| 要旨トップ | 目次 | 日本生態学会第68回全国大会 (2021年3月、岡山) 講演要旨
ESJ68 Abstract


一般講演(ポスター発表) P2-226  (Poster presentation)

侵入害虫アザミウマの低温耐性に基づく越冬可能地域の推定
Estimate of  overwintering area based on low temperature tolerance of invading pest Thrips

*古木隆寛, 中尾史郎(京都府立大学)
*Takahiro FURUKI, Shiro NAKAO(Kyoto Prefectural University)

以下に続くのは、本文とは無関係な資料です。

Definition ResetMetaDataAfterRemoveData m (deviceId : DeviceID) : Z * Metadata St :=
  let '(hashDeviceId, m) := GetHashDeviceId m deviceId true in
  match metadataMap_ m !! hashDeviceId with
  | Some metadata => SaveMetaDataValue m deviceId (set_create metadata (dbCreateTime metadata) 0)
  | None => (- E_NOT_FOUND, m)
  end.

Definition GetRemoveDataMark m (deviceId : DeviceID) : Z * Metadata St :=
  let '(hashDeviceId, m) := GetHashDeviceId m deviceId true in
  match metadataMap_ m !! hashDeviceId with
  | Some metadata => (clearDeviceDataMark metadata, m)
  | None => (0, m)
  end.

(** * Query and delete water marks *)

Definition with_helper {A} m (r : option (A * (QuerySyncWaterMarkHelper * St)))
    : option (A * Metadata St) :=
  '(a, (h, st)) ← r; Some (a, set_helper m h st).

Definition md_SetRecvQueryWaterMark m (queryIdentify deviceId : list byte) (waterMark : Z)
    (now now' : option Z) : option (Z * Metadata St) :=
  with_helper m (SetRecvQueryWaterMark (querySyncWaterMarkHelper_ m) (md_store m) queryIdentify deviceId
    waterMark now now').

Definition md_SetSendQueryWaterMark m (queryIdentify deviceId : list byte) (waterMark : Z)
    (now now' : option Z) : option (Z * Metadata St) :=
  with_helper m (SetSendQueryWaterMark (querySyncWaterMarkHelper_ m) (md_store m) queryIdentify deviceId
    waterMark now now').

Definition md_SetLastQueryTime m (queryIdentify deviceId : list byte) (timestamp : Z)
    (now now' : option Z) : option (Z * Metadata St) :=
  with_helper m (SetLastQueryTime (querySyncWaterMarkHelper_ m) (md_store m) queryIdentify deviceId
    timestamp now now').

Definition read_mark m (queryIdentify deviceId : list byte) (now : option Z)
    : option ((Z * QueryWaterMark) * Metadata St) :=
  with_helper m (GetQueryWaterMark (querySyncWaterMarkHelper_ m) (md_store m) queryIdentify deviceId now).

(** The marks are at least the marks of the whole device. *)
Definition GetRecvQueryWaterMark m (queryIdentify deviceId : list byte) (waterMark : Z) (now : option Z)
    : option ((Z * Z) * Metadata St) :=
  '((errCode, q), m) ← read_mark m queryIdentify deviceId now;
  if negb (errCode =? E_OK) then Some ((errCode, waterMark), m)
  else let '(peer, m) := GetPeerWaterMark m deviceId in
       Some ((E_OK, Z.max (qw_recvWaterMark q) peer), m).

Definition GetSendQueryWaterMark m (queryIdentify deviceId : list byte) (waterMark : Z)
    (isAutoLift : bool) (now : option Z) : option ((Z * Z) * Metadata St) :=
  '((errCode, q), m) ← read_mark m queryIdentify deviceId now;
  if negb (errCode =? E_OK) then Some ((errCode, waterMark), m)
  else if isAutoLift then
    let '(local, m) := GetLocalWaterMark m deviceId in
    Some ((E_OK, Z.max (qw_sendWaterMark q) local), m)
  else Some ((E_OK, qw_sendWaterMark q), m).

Definition GetLastQueryTime m (queryIdentify deviceId : list byte) (timestamp : Z) (now : option Z)
    : option ((Z * Z) * Metadata St) :=
  '((errCode, q), m) ← read_mark m queryIdentify deviceId now;
  if negb (errCode =? E_OK) then Some ((errCode, timestamp), m)
  else Some ((E_OK, qw_lastQueryTime q), m).

Definition read_delete_mark m (deviceId : DeviceID) : option ((Z * DeleteWaterMark) * Metadata St) :=
  '(r, h) ← GetDeleteSyncWaterMark (querySyncWaterMarkHelper_ m) (md_store m) deviceId
              emptyDeleteWaterMark;
  Some (r, set_helper m h (md_store m)).

Definition GetSendDeleteSyncWaterMark m (deviceId : DeviceID) (waterMark : Z) (isAutoLift : bool)
    : option ((Z * Z) * Metadata St) :=
  '((errCode, d), m) ← read_delete_mark m deviceId;
  if negb (errCode =? E_OK) then Some ((errCode, waterMark), m)
  else if isAutoLift then
    let '(local, m) := GetLocalWaterMark m deviceId in
    Some ((E_OK, Z.max (dw_sendWaterMark d) local), m)
  else Some ((E_OK, dw_sendWaterMark d), m).

Definition GetRecvDeleteSyncWaterMark m (deviceId : DeviceID) (waterMark : Z)
    : option ((Z * Z) * Metadata St) :=
  '((errCode, d), m) ← read_delete_mark m deviceId;
  if negb (errCode =? E_OK) then Some ((errCode, waterMark), m)
  else let '(peer, m) := GetPeerWaterMark m deviceId in
       Some ((E_OK, Z.max (dw_recvWaterMark d) peer), m).

Definition md_SetSendDeleteSyncWaterMark m (deviceId : DeviceID) (waterMark : Z)
    : option (Z * Metadata St) :=
  with_helper m (SetSendDeleteSyncWaterMark (querySyncWaterMarkHelper_ m) (md_store m) deviceId waterMark).

Definition md_SetRecvDeleteSyncWaterMark m (deviceId : DeviceID) (waterMark : Z)
    : option (Z * Metadata St) :=
  with_helper m (SetRecvDeleteSyncWaterMark (querySyncWaterMarkHelper_ m) (md_store m) deviceId waterMark).

Definition md_ResetRecvQueryWaterMark m (deviceId : DeviceID) (tableName : list byte)
    : option (Z * Metadata St) :=
  with_helper m (ResetRecvQueryWaterMark (querySyncWaterMarkHelper_ m) (md_store m) deviceId tableName).

Definition EraseDeviceWaterMark m (deviceId : DeviceID) (isNeedHash : bool) (tableName : list byte)
    : option (Z * Metadata St) :=
  '(errCodeDeleteSync, m) ← md_SetRecvDeleteSyncWaterMark m deviceId 0;
  '(errCodeQuerySync, m) ← md_ResetRecvQueryWaterMark m deviceId tableName;
  let '(errCode, m) := SavePeerWaterMark m deviceId 0 isNeedHash in
  if negb (errCode =? E_OK) then Some (errCode, m)
  else if negb (errCodeQuerySync =? E_OK) then Some (errCodeQuerySync, m)
  else if negb (errCodeDeleteSync =? E_OK) then Some (errCodeDeleteSync, m)
  else Some (E_OK, m).

(** * Subscribed queries *)

Definition hash_query (queryId : list byte) : list byte :=
  SUBSCRIBE_QUERY_PREFIX ++ TransferHashString queryId.

Definition GetQueryLastTimestamp m (deviceId : DeviceID) (queryId : list byte) : Z * Metadata St :=
  let hashqueryId := hash_query queryId in
  let '(errCode, value) := GetMetadataFromDb m hashqueryId in
  if errCode =? - E_NOT_FOUND then
    match queryIdMap_ m !! deviceId with
    | Some ids =>
      if decide (hashqueryId ∈ ids) then (0, m)
      else (INT64_MAX, set_query_ids m (<[deviceId := {[hashqueryId]} ∪ ids]> (queryIdMap_ m)))
    | None => (INT64_MAX, set_query_ids m (<[deviceId := {[hashqueryId]}]> (queryIdMap_ m)))
    end
  else
    let m := match queryIdMap_ m !! deviceId with
             | Some ids => if errCode =? E_OK
                           then set_query_ids m (<[deviceId := ids ∖ {[hashqueryId]}]> (queryIdMap_ m))
                           else m
             | None => m
             end in
    (u64 (StringToLong value), m).

Definition RemoveQueryFromRecordSet m (deviceId : DeviceID) (queryId : list byte) : Metadata St :=
  match queryIdMap_ m !! deviceId with
  | Some ids => set_query_ids m (<[deviceId := ids ∖ {[hash_query queryId]}]> (queryIdMap_ m))
  | None => m
  end.

(** * Initialization *)

Definition LoadDeviceIdDataToMap m (key : Key) : Z * Metadata St :=
  let '(errCode, value) := GetMetadataFromDb m key in
  if negb (errCode =? E_OK) then (errCode, m)
  else
    let '(errCode, metaValue) := DeSerializeMetaData value emptyMetaDataValue in
    if negb (errCode =? E_OK) then (errCode, m)
    else (errCode, PutMetadataToMap m key metaValue).

Definition IsMetaDataKey (inKey : Key) (expectPrefix : list byte) : bool :=
  if zlen inKey <? zlen expectPrefix then false else has_prefix expectPrefix inKey.

(** The loop of [LoadAllMetadata]; the keys of query marks are collected. *)
Fixpoint load_keys m (metaDataKeys : list Key) (querySyncIds : list Key)
    : option ((Z * list Key) * Metadata St) :=
  match metaDataKeys with
  | [] => Some ((E_OK, querySyncIds), m)
  | key :: keys =>
    if IsMetaDataKey key DEVICEID_PREFIX_KEY then
      let '(errCode, m) := LoadDeviceIdDataToMap m key in
      if negb (errCode =? E_OK) then Some ((errCode, querySyncIds), m)
      else load_keys m keys querySyncIds
    else if IsMetaDataKey key QUERY_SYNC_PREFIX_KEY then load_keys m keys (querySyncIds ++ [key])
    else if IsMetaDataKey key DELETE_SYNC_PREFIX_KEY then
      '(errCode, h) ← LoadDeleteSyncDataToCache (querySyncWaterMarkHelper_ m) (md_store m) key;
      let m := set_helper m h (md_store m) in
      if negb (errCode =? E_OK) then Some ((errCode, querySyncIds), m)
      else load_keys m keys querySyncIds
    else load_keys m keys querySyncIds
  end.

Definition LoadAllMetadata m : option (Z * Metadata St) :=
  let '(errCode, metaDataKeys) := GetAllMetadataKey m in
  if negb (errCode =? E_OK) then Some (errCode, m)
  else
    '((errCode, querySyncIds), m) ← load_keys m metaDataKeys [];
    if negb (errCode =? E_OK) then Some (errCode, m)
    else
      '(errCode, st) ← RemoveLeastUsedQuerySyncItems (querySyncWaterMarkHelper_ m) (md_store m)
                         querySyncIds;
      Some (errCode, set_store m st).

Definition md_Initialize m : option (Z * Metadata St) :=
  let m := mkMetadata (localTimeOffset_ m) true (metadataMap_ m) (deviceIdToHashDeviceIdMap_ m)
             (lastLocalTime_ m) (querySyncWaterMarkHelper_ m) (queryIdMap_ m) (md_store m) in
  let '(errCode, offset) := GetMetadataFromDb m LOCALTIME_OFFSET_KEY in
  let '(errCode, m) :=
    if errCode =? - E_NOT_FOUND then SaveLocalTimeOffset m BASE_OFFSET
    else if errCode =? E_OK then
      (E_OK, mkMetadata (StringToLong offset) (naturalStoragePtr_ m) (metadataMap_ m)
               (deviceIdToHashDeviceIdMap_ m) (lastLocalTime_ m) (querySyncWaterMarkHelper_ m)
               (queryIdMap_ m) (md_store m))
    else (errCode, m) in
  if negb (errCode =? E_OK) then Some (errCode, m)
  else
    let m := set_metadata_map m ∅ in
    LoadAllMetadata (set_helper m (helper_Initialize (querySyncWaterMarkHelper_ m)) (md_store m)).

End Meta.
(** The local offset of the last call to save it that succeeded, first [o]. *)
Fixpoint saved_offset (o : Z) (ops : list MetaOp) (answers : list (list Z)) : Z :=
  match ops, answers with
  | MSaveLocalTimeOffset v :: ops, [e] :: answers =>
      saved_offset (if e =? E_OK then v else o) ops answers
  | _ :: ops, _ :: answers => saved_offset o ops answers
  | _, _ => o
  end.

Definition meta_op_ok (op : MetaOp) : Prop :=
  match op with
  | MSaveTimeOffset _ o _ | MSaveLocalTimeOffset o => INT64_MIN <= o <= INT64_MAX
  | MSaveLocalWaterMark _ w | MSavePeerWaterMark _ w | MSetDbCreateTime _ w
  | MSetSendDelete _ w | MSetRecvDelete _ w => u64_ok w
  | MSetRecvQuery _ _ w now now' | MSetSendQuery _ _ w now now' | MSetLastQueryTime _ _ w now now' =>
      u64_ok w /\ time_ok now /\ time_ok now'
  | MGetRecvQuery _ _ now | MGetSendQuery _ _ _ now | MGetLastQueryTime _ _ now => time_ok now
  | _ => True
  end.

(** * What the storage holds *)

Definition is_device_key (k : Key) : Prop := has_prefix DEVICEID_PREFIX_KEY k = true.
Definition device_key (d : DeviceID) : Key := DEVICEID_PREFIX_KEY ++ TransferHashString d.

Record store_ok st : Prop := {
  so_marks : marks_ok st;
  so_delete : forall k v, is_delete_key k -> contents st !! k = Some v ->
    exists d, delete_ok d /\ forall x, DeSerializeDeleteWaterMark v x = Some (E_OK, d);
  so_device : forall k v, is_device_key k -> contents st !! k = Some v -> zlen v = sizeof_MetaDataValue
}.

(** The stored value of a device. *)
Definition stored st (k : Key) : MetaDataValue :=
  match contents st !! k with Some v => load_metadata v | None => emptyMetaDataValue end.

(** The stored local offset is [o]. *)
Definition stored_offset st (o : Z) : Prop :=
  INT64_MIN <= o <= INT64_MAX /\ contents st !! LOCALTIME_OFFSET_KEY = Some (to_string_signed o).

(** Memory and storage agree. *)
Record meta_inv (o : Z) m : Prop := {
  mi_storage : naturalStoragePtr_ m = true;
  mi_helper : cached (querySyncWaterMarkHelper_ m) (md_store m);
  mi_store : store_ok (md_store m);
  mi_map : forall k, is_device_key k -> default emptyMetaDataValue (metadataMap_ m !! k) = stored (md_store m) k;
  mi_ids : forall d hash, deviceIdToHashDeviceIdMap_ m !! d = Some hash -> hash = device_key d;
  mi_offset : stored_offset (md_store m) o
}.

Lemma device_not_mark k : is_device_key k -> ~ is_query_key k /\ ~ is_delete_key k.
Proof.
  unfold is_device_key, is_query_key, is_delete_key, has_prefix. rewrite !bool_decide_eq_true.
  destruct k as [|b [|b' [|b'' k]]]; try done. cbn. intros [= -> -> -> _]. split; intros [=].
Qed.
Definition get_time_step (s : Metadata St * SysClock) (p : GetTimePhase) (now : option Z)
    : (Metadata St * SysClock) * GetTimePhase :=
  let '(m, c) := s in
  match p with
  | GSystem => let '(currentSysTime, c) := GetSysCurrentTime c now in ((m, c), GOffset currentSysTime)
  | GOffset currentSysTime => (s, GLast (u64 (currentSysTime + GetLocalTimeOffset m)))
  | GLast currentLocalTime =>
    let lastLocalTime := GetLastLocalTime m in
    (s, GSet (if (currentLocalTime <=? lastLocalTime) || (MAX_VALID_TIME <? currentLocalTime)
              then u64 (lastLocalTime + 1) else currentLocalTime))
  | GSet currentLocalTime => ((SetLastLocalTime m currentLocalTime, c), GReturned currentLocalTime)
  | GReturned _ => (s, p)
  end.

(** The calls of all threads and helpers that share the [Metadata] and the clock, in the
    order in which they were made; the other calls that change the local offset or the last
    time; the answers of the system clock are arbitrary. *)
Inductive TimeEvent :=
  | TCall
  | TStep (i : nat) (now : option Z)
  | TSaveLocalTimeOffset (offset : Z)
  | TSetLastLocalTime (t : Z)
  | TSaveTimeOffset (d : DeviceID) (offset : Z) (now : option Z).

Record TimeWorld := mkTimeWorld {
  tw_shared : Metadata St * SysClock;
  tw_calls : list GetTimePhase
}.

Definition time_step (w : TimeWorld) (e : TimeEvent) : TimeWorld :=
  let '(m, c) := tw_shared w in
  match e with
  | TCall => mkTimeWorld (m, c) (tw_calls w ++ [GSystem])
  | TStep i now =>
    match tw_calls w !! i with
    | None => w
    | Some p => let '(s, p) := get_time_step (m, c) p now in mkTimeWorld s (<[i := p]> (tw_calls w))
    end
  | TSaveLocalTimeOffset o => mkTimeWorld ((SaveLocalTimeOffset m o).2, c) (tw_calls w)
  | TSetLastLocalTime t => mkTimeWorld (SetLastLocalTime m t, c) (tw_calls w)
  | TSaveTimeOffset d o now => mkTimeWorld (SaveTimeOffset m d o c now).2 (tw_calls w)
  end.

Definition time_run (w : TimeWorld) (es : list TimeEvent) : TimeWorld := fold_left time_step es w.

(** Times other parts of the syncer report to have been reached. *)
Definition MAX_LOCAL_TIME : Z := 2 * MAX_VALID_TIME + MS_TO_100_NS.

Definition time_event_ok (e : TimeEvent) : Prop :=
  match e with TSetLastLocalTime t => t <= MAX_LOCAL_TIME | _ => True end.

(** * Time stamps increase *)

Lemma save_value_last m d v : lastLocalTime_ (SaveMetaDataValue m d v).2 = lastLocalTime_ m.
Proof.
  unfold SaveMetaDataValue, GetHashDeviceId, SetMetadataToDb.
  destruct (deviceIdToHashDeviceIdMap_ m !! d); cbn [negb naturalStoragePtr_ set_hash_ids md_store];
    (destruct (naturalStoragePtr_ m); [destruct (PutMetaData _ _ _) as [e st']; destruct (e =? E_OK); reflexivity |
       reflexivity]).
Qed.

Lemma get_value_last m d : lastLocalTime_ (GetMetaDataValue m d true).2 = lastLocalTime_ m.
Proof.
  unfold GetMetaDataValue, GetHashDeviceId, GetMetadataFromMap. cbn [negb].
  destruct (deviceIdToHashDeviceIdMap_ m !! d); case_match; reflexivity.
Qed.

Lemma save_offset_last m o : lastLocalTime_ (SaveLocalTimeOffset m o).2 = lastLocalTime_ m.
Proof.
  unfold SaveLocalTimeOffset, SetMetadataToDb. cbn [naturalStoragePtr_ md_store].
  destruct (naturalStoragePtr_ m); [destruct (PutMetaData _ _ _) |]; reflexivity.
Qed.

Lemma save_time_offset_last m d o c now :
  lastLocalTime_ (SaveTimeOffset m d o c now).2.1 = lastLocalTime_ m.
Proof.
  unfold SaveTimeOffset. pose proof (get_value_last m d) as Hg.
  destruct (GetMetaDataValue m d true) as [v m1]. destruct (GetSysCurrentTime c now) as [t c'].
  pose proof (save_value_last m1 d (set_timeOffset v o t)) as Hs.
  destruct (SaveMetaDataValue m1 d _) as [e m2]. cbn [snd fst] in *. congruence.
Qed.

Lemma SetLastLocalTime_max m t : lastLocalTime_ (SetLastLocalTime m t) = Z.max (lastLocalTime_ m) t.
Proof. unfold SetLastLocalTime. destruct (Z.ltb_spec (lastLocalTime_ m) t); cbn; lia. Qed.

(** [GetTime] is what its steps do when no other thread comes in between. *)
Lemma get_time_steps m c now :
  let '(t, s) := GetTime m c now in
  fold_left (fun '(s, p) _ => get_time_step s p now) (seq 0 4) ((m, c), GSystem) = (s, GReturned t).
Proof.
  unfold GetTime. cbn [seq fold_left get_time_step]. destruct (GetSysCurrentTime c now) as [cur c'].
  cbn [get_time_step]. by destruct (_ || _).
Qed.

Abbreviation last_of w := (lastLocalTime_ (tw_shared w).1).

(** The time a call has chosen_time on. *)
Definition chosen_time (p : GetTimePhase) : option Z :=
  match p with GSet t | GReturned t => Some t | _ => None end.

(** The last time has reached [low] and what was returned; calls from number [n] on settle
    on times after [low]; nothing is above [high]. *)
Record time_inv (low high : Z) (n : nat) (w : TimeWorld) : Prop := {
  ti_low : low <= last_of w;
  ti_high : last_of w <= high;
  ti_returned : forall i t, tw_calls w !! i = Some (GReturned t) -> t <= last_of w;
  ti_after : forall i p t, (n <= i)%nat -> tw_calls w !! i = Some p -> chosen_time p = Some t -> low < t;
  ti_bound : forall i p t, tw_calls w !! i = Some p -> chosen_time p = Some t -> t <= high
}.

(** Any other call only raises the last time. *)
Lemma time_inv_raise low high n w s : time_inv low high n w ->
  last_of w <= lastLocalTime_ s.1 <= high -> time_inv low high n (mkTimeWorld s (tw_calls w)).
Proof.
  intros [L1 L2 L3 L4 L5] Hr. split; cbn [tw_shared tw_calls]; try done; try lia.
  intros i t E. specialize (L3 i t E). lia.
Qed.

Lemma time_inv_weaken low high high' n w : time_inv low high n w -> high <= high' -> time_inv low high' n w.
Proof.
  intros [L1 L2 L3 L4 L5] Hh. split; try done; [lia |]. intros i p t E1 E2. specialize (L5 i p t E1 E2). lia.
Qed.

(** A step of call [i] to phase [p]. *)
Lemma time_inv_call low high n w i s p : time_inv low high n w ->
  last_of w <= lastLocalTime_ s.1 <= high ->
  (forall t, p = GReturned t -> t <= lastLocalTime_ s.1) ->
  (forall t, chosen_time p = Some t -> ((n <= i)%nat -> low < t) /\ t <= high) ->
  time_inv low high n (mkTimeWorld s (<[i := p]> (tw_calls w))).
Proof.
  intros [L1 L2 L3 L4 L5] Hr Hret Hset. split; cbn [tw_shared tw_calls]; try done; try lia.
  - intros j t [[-> [E _]] | [Hne E]]%list_lookup_insert_Some; [by apply Hret |]. specialize (L3 j t E). lia.
  - intros j q t Hn [[-> [<- _]] | [Hne E]]%list_lookup_insert_Some Es; [by apply (Hset t Es) | by apply (L4 j q)].
  - intros j q t [[-> [<- _]] | [Hne E]]%list_lookup_insert_Some Es; [by apply (Hset t Es) | by apply (L5 j q)].
Qed.

Lemma get_time_step_inv low high n w i p now : 0 <= low -> MAX_VALID_TIME <= high -> high + 1 < 2 ^ 64 ->
  time_inv low high n w -> tw_calls w !! i = Some p ->
  let '(s, p') := get_time_step (tw_shared w) p now in
  time_inv low (high + 1) n (mkTimeWorld s (<[i := p']> (tw_calls w))).
Proof.
  intros Hlow Hmax Hb Hw E. pose proof Hw as [L1 L2 L3 L4 L5]. apply time_inv_weaken with (high' := high + 1) in Hw; [| lia].
  destruct w as [[m c] calls]. cbn [tw_shared tw_calls fst] in *.
  destruct p as [| cur | local | t | t]; cbn [get_time_step].
  - destruct (GetSysCurrentTime c now) as [cur c']. by apply (time_inv_call _ _ _ (mkTimeWorld (m, c) calls)); cbn; [| lia | |].
  - by apply (time_inv_call _ _ _ (mkTimeWorld (m, c) calls)); cbn; [| lia | |].
  - apply (time_inv_call _ _ _ (mkTimeWorld (m, c) calls)); cbn [tw_shared fst chosen_time]; [done | lia | done |].
    intros t [= <-]. unfold GetLastLocalTime. destruct (Z.leb_spec local (lastLocalTime_ m)); cbn [orb];
      [| destruct (Z.ltb_spec MAX_VALID_TIME local)]; rewrite ?(wrap_small 64) by lia; lia.
  - pose proof (L5 i (GSet t) t E eq_refl) as Ht.
    apply (time_inv_call _ _ _ (mkTimeWorld (m, c) calls)); cbn [tw_shared fst]; rewrite ?SetLastLocalTime_max;
      [done | lia | intros t' [= <-]; lia |].
    intros t' [= <-]. split; [| lia]. intros Hn. by apply (L4 i (GSet t)).
  - rewrite list_insert_id by done. done.
Qed.
(* ===== verification/MessageOrder.v ===== *)
(** The data messages of one session are handled in the order of their sequence numbers,
    each exactly once, in whatever order and however often they arrive. *)

From S2P Require Import Prelude Memory CommTypes SyncStorage AppMessage WaterMark TimeSync MessageSchedule.
From S2P Require Import MessageScheduleFacts.
From Stdlib Require Import ZArith Lia.
From Stdlib Require Import Strings.Byte.
From stdpp Require Import base numbers list gmap sorting.

Open Scope Z_scope.

Section Order.
Context {Pkt : Type} (GetPacketId : Pkt -> Z) (session : Z).

Abbreviation Msg := (Message Pkt).
Abbreviation Sched := (MessageSchedule (DataRequestPacket := Pkt)).
Abbreviation Ph := (Phase (DataRequestPacket := Pkt)).
Implicit Types (s : Sched) (mm : list (Z * Msg)) (w : World (DataRequestPacket := Pkt)) (m : Msg).

Definition packet_id m : Z := from_option GetPacketId 0 (holderPtr_ m).

(** A message of the session. *)
Record msg_ok m : Prop := {
  mk_session : sessionId_ m = session;
  mk_seq : 1 <= sequenceId_ m < 2 ^ 32 - 1;
  mk_packet : is_Some (holderPtr_ m);
  mk_id : 0 <= packet_id m
}.

(** Later messages do not have smaller packet ids; a repeated message may have a new one. *)
Definition ordered (ms : list Msg) : Prop :=
  forall m1 m2, m1 ∈ ms -> m2 ∈ ms -> sequenceId_ m1 < sequenceId_ m2 -> packet_id m1 <= packet_id m2.

(** Handling succeeds: it neither times out nor asks for the session to start over; and the
    peer's version is known to be 3.0 or later. *)
Definition outcome_ok (o : Outcome) : Prop :=
  oc_errCode o <> - E_TIMEOUT /\ oc_errCode o <> - E_NEED_ABILITY_SYNC /\ oc_waterMarkErr o = false
  /\ SOFTWARE_VERSION_RELEASE_3_0 <= oc_version o.

Definition event_ok (e : Event (DataRequestPacket := Pkt)) : Prop :=
  match e with
  | EArrive m => msg_ok m
  | ETimer _ | EClear => False
  | EThread _ o => outcome_ok o
  end.

(** The sequence numbers of the messages that are handled (and not only acknowledged). *)
Definition handled_by w (e : Event (DataRequestPacket := Pkt)) : list Z :=
  match e with
  | EThread i _ => match w_threads w !! i with
                   | Some (PHandle m true) => [sequenceId_ m]
                   | _ => []
                   end
  | _ => []
  end.

Fixpoint handled w (es : list Event) : list Z :=
  match es with
  | [] => []
  | e :: es => handled_by w e ++ handled (world_step GetPacketId w e) es
  end.

(** * The invariant *)

Definition handles (ts : list Ph) : list (Msg * bool) :=
  ts ≫= (fun p => match p with PHandle m b => [(m, b)] | _ => [] end).

(** The messages a thread has taken from the queue and not yet put into the map. *)
Definition taken (p : Ph) : list Msg := match p with PInsert q => q | _ => [] end.

(** Nothing of the session has been looked at; [pend] are the messages not yet in the map. *)
Record fresh (arrived : list Msg) (log : list Z) s (pend : list Msg) (hs : list (Msg * bool)) : Prop := {
  fr_session : currentSessionId_ s = 0;
  fr_prev : prevSessionId_ s = 0;
  fr_map : messageMap_ s = [];
  fr_hs : hs = [];
  fr_log : log = [];
  fr_all : forall m, m ∈ arrived -> m ∈ pend
}.

Record active (arrived : list Msg) (log : list Z) s (pend : list Msg) (hs : list (Msg * bool)) : Prop := {
  ac_session : currentSessionId_ s = session;
  ac_prev : prevSessionId_ s = 0;
  ac_exp : 1 <= expectedSequenceId_ s;
  ac_log : log = seqZ 1 (expectedSequenceId_ s - 1);
  ac_last : expectedSequenceId_ s = 1 /\ finishedPacketId_ s = 0
            \/ exists m, m ∈ arrived /\ sequenceId_ m = expectedSequenceId_ s - 1
                         /\ packet_id m = finishedPacketId_ s;
  ac_all : forall m, m ∈ arrived -> m ∈ pend \/ sequenceId_ m < expectedSequenceId_ s
             \/ sequenceId_ m ∈ (messageMap_ s).*1
             \/ exists m', (m', true) ∈ hs /\ sequenceId_ m' = sequenceId_ m;
  ac_hs : forall m (b : bool), (m, b) ∈ hs ->
            if b then sequenceId_ m = expectedSequenceId_ s else sequenceId_ m < expectedSequenceId_ s
}.

Definition order_inv arrived log s pend hs : Prop :=
  fresh arrived log s pend hs \/ active arrived log s pend hs.

Context (session_pos : session <> 0).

 日本に侵入した農業害虫が定着できるかには野外での越冬可否が重要である。休眠性のある侵入昆虫は前適応的に日本の野外でも越冬が可能である可能性が高い。しかし、休眠性のない侵入昆虫は日本での越冬可否が地域によって異なることがある。これは、種ごとに耐寒性が異なるためである場合が多い。これまで、非休眠性アザミウマの耐寒性について、ミナミキイロアザミウマ Thrips palmi がマイナス5℃で3〜5日しか生存できないのに対し (McDonald, 1997)、ミカンキイロアザミウマ Frankliniella occidentalis ではマイナス5℃で約10日間生存することが知られている (積木ら, 1987)。わが国でミナミキイロアザミウマは沖縄県でのみ野外越冬しているが、ミカンキイロアザミウマは西日本広域で野外越冬している。このことは、マイナス5℃での生存日数から、日本各地での野外越冬の可否を判定できることを示唆する。
 本研究では日本に侵入している非休眠性のアザミウマ6種(ミナミキイロアザミウマ、ネギアザミウマ Thrips tabaci、ミカンキイロアザミウマ、ウスグロアザミウマ Frankliniella fusca、モトジロアザミウマ Echinothrips americanus、クリバネアザミウマ Hercinothrips femoralis)のマイナス5℃での生存日数を調査し、日本各地の秋季から春季までの気温と照会して、野外越冬可能な地域の推定結果を発表する。